(EXERCISE BRIEF)
In the listing below, find the line holding "store that holds" and the line holding "destruct (Hh1 Hf)". Write out those two lines and all lines between, exactly, and nothing more.

[Opening SUPPLIED RECORDS section]

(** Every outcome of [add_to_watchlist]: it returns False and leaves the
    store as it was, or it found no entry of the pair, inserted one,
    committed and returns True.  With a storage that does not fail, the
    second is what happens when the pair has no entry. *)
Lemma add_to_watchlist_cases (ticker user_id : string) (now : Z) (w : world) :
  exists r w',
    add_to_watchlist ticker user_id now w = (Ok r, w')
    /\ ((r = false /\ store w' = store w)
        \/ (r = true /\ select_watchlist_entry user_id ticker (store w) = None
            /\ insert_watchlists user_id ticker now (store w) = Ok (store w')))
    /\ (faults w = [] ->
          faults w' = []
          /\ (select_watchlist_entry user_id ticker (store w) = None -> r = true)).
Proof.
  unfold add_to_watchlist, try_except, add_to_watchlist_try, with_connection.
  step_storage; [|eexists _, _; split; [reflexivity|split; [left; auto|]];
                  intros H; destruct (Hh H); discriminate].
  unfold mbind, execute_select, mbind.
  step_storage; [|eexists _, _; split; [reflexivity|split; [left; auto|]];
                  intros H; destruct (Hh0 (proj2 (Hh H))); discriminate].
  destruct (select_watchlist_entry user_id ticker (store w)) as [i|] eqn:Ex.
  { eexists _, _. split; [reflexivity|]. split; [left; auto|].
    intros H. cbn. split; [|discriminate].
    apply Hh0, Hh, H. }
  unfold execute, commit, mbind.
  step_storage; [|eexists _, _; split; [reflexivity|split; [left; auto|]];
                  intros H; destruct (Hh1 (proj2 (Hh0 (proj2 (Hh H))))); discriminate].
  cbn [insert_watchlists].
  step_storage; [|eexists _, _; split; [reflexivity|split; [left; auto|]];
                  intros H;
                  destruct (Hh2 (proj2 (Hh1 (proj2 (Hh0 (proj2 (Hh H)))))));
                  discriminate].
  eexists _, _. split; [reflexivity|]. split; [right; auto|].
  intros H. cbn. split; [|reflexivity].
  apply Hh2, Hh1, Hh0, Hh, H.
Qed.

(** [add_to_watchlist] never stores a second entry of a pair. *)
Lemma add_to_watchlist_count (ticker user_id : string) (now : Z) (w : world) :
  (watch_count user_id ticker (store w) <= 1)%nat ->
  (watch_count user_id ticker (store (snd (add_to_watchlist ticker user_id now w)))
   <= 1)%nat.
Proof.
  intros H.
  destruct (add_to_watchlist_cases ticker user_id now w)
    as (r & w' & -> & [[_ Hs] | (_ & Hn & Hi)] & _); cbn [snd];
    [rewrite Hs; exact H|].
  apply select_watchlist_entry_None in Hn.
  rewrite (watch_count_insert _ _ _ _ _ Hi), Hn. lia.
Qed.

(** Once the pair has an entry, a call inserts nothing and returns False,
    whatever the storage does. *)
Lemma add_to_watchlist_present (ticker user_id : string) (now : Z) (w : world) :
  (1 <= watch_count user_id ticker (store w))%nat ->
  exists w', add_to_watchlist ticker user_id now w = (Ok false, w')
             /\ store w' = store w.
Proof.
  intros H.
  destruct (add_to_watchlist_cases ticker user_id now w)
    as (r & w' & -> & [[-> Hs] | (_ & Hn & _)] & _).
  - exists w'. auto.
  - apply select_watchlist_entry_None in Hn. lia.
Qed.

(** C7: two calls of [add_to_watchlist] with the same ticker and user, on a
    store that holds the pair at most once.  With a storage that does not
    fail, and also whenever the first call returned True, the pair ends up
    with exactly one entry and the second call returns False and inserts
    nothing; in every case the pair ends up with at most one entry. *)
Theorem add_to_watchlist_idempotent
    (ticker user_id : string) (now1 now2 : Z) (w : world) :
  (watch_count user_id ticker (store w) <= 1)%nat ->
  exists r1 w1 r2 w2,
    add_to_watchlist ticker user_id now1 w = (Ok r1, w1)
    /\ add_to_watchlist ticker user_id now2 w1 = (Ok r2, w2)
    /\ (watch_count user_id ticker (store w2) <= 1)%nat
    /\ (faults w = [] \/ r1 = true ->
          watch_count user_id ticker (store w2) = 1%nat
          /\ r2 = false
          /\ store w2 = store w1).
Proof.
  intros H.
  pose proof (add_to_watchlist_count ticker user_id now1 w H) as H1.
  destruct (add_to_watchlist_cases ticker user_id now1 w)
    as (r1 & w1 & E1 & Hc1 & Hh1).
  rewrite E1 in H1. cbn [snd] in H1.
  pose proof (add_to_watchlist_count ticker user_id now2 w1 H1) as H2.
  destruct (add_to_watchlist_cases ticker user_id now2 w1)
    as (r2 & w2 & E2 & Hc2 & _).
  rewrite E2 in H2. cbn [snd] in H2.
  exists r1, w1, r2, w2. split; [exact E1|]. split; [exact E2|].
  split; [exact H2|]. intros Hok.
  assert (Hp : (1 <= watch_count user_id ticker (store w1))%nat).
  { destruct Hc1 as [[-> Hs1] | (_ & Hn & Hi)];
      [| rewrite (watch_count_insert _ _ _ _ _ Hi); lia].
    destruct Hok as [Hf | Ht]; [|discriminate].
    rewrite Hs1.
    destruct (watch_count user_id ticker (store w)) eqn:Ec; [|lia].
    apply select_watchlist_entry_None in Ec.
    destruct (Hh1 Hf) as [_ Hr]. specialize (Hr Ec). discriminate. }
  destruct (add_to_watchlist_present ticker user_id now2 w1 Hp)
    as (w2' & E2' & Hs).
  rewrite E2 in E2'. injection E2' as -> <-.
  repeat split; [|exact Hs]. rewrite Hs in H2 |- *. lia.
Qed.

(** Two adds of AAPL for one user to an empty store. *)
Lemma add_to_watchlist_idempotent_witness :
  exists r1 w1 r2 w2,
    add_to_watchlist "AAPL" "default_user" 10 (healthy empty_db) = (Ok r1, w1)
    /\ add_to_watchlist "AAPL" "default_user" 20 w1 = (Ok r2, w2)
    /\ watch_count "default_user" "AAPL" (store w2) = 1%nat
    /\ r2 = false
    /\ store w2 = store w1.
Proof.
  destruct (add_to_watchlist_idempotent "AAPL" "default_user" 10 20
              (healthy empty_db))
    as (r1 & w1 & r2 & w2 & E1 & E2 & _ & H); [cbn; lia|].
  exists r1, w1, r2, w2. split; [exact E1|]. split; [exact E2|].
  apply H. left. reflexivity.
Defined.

[Closing SUPPLIED RECORDS section]

(EXERCISE ANSWER)
    store that holds the pair at most once.  With a storage that does not
    fail, and also whenever the first call returned True, the pair ends up
    with exactly one entry and the second call returns False and inserts
    nothing; in every case the pair ends up with at most one entry. *)
Theorem add_to_watchlist_idempotent
    (ticker user_id : string) (now1 now2 : Z) (w : world) :
  (watch_count user_id ticker (store w) <= 1)%nat ->
  exists r1 w1 r2 w2,
    add_to_watchlist ticker user_id now1 w = (Ok r1, w1)
    /\ add_to_watchlist ticker user_id now2 w1 = (Ok r2, w2)
    /\ (watch_count user_id ticker (store w2) <= 1)%nat
    /\ (faults w = [] \/ r1 = true ->
          watch_count user_id ticker (store w2) = 1%nat
          /\ r2 = false
          /\ store w2 = store w1).
Proof.
  intros H.
  pose proof (add_to_watchlist_count ticker user_id now1 w H) as H1.
  destruct (add_to_watchlist_cases ticker user_id now1 w)
    as (r1 & w1 & E1 & Hc1 & Hh1).
  rewrite E1 in H1. cbn [snd] in H1.
  pose proof (add_to_watchlist_count ticker user_id now2 w1 H1) as H2.
  destruct (add_to_watchlist_cases ticker user_id now2 w1)
    as (r2 & w2 & E2 & Hc2 & _).
  rewrite E2 in H2. cbn [snd] in H2.
  exists r1, w1, r2, w2. split; [exact E1|]. split; [exact E2|].
  split; [exact H2|]. intros Hok.
  assert (Hp : (1 <= watch_count user_id ticker (store w1))%nat).
  { destruct Hc1 as [[-> Hs1] | (_ & Hn & Hi)];
      [| rewrite (watch_count_insert _ _ _ _ _ Hi); lia].
    destruct Hok as [Hf | Ht]; [|discriminate].
    rewrite Hs1.
    destruct (watch_count user_id ticker (store w)) eqn:Ec; [|lia].
    apply select_watchlist_entry_None in Ec.
    destruct (Hh1 Hf) as [_ Hr]. specialize (Hr Ec). discriminate. }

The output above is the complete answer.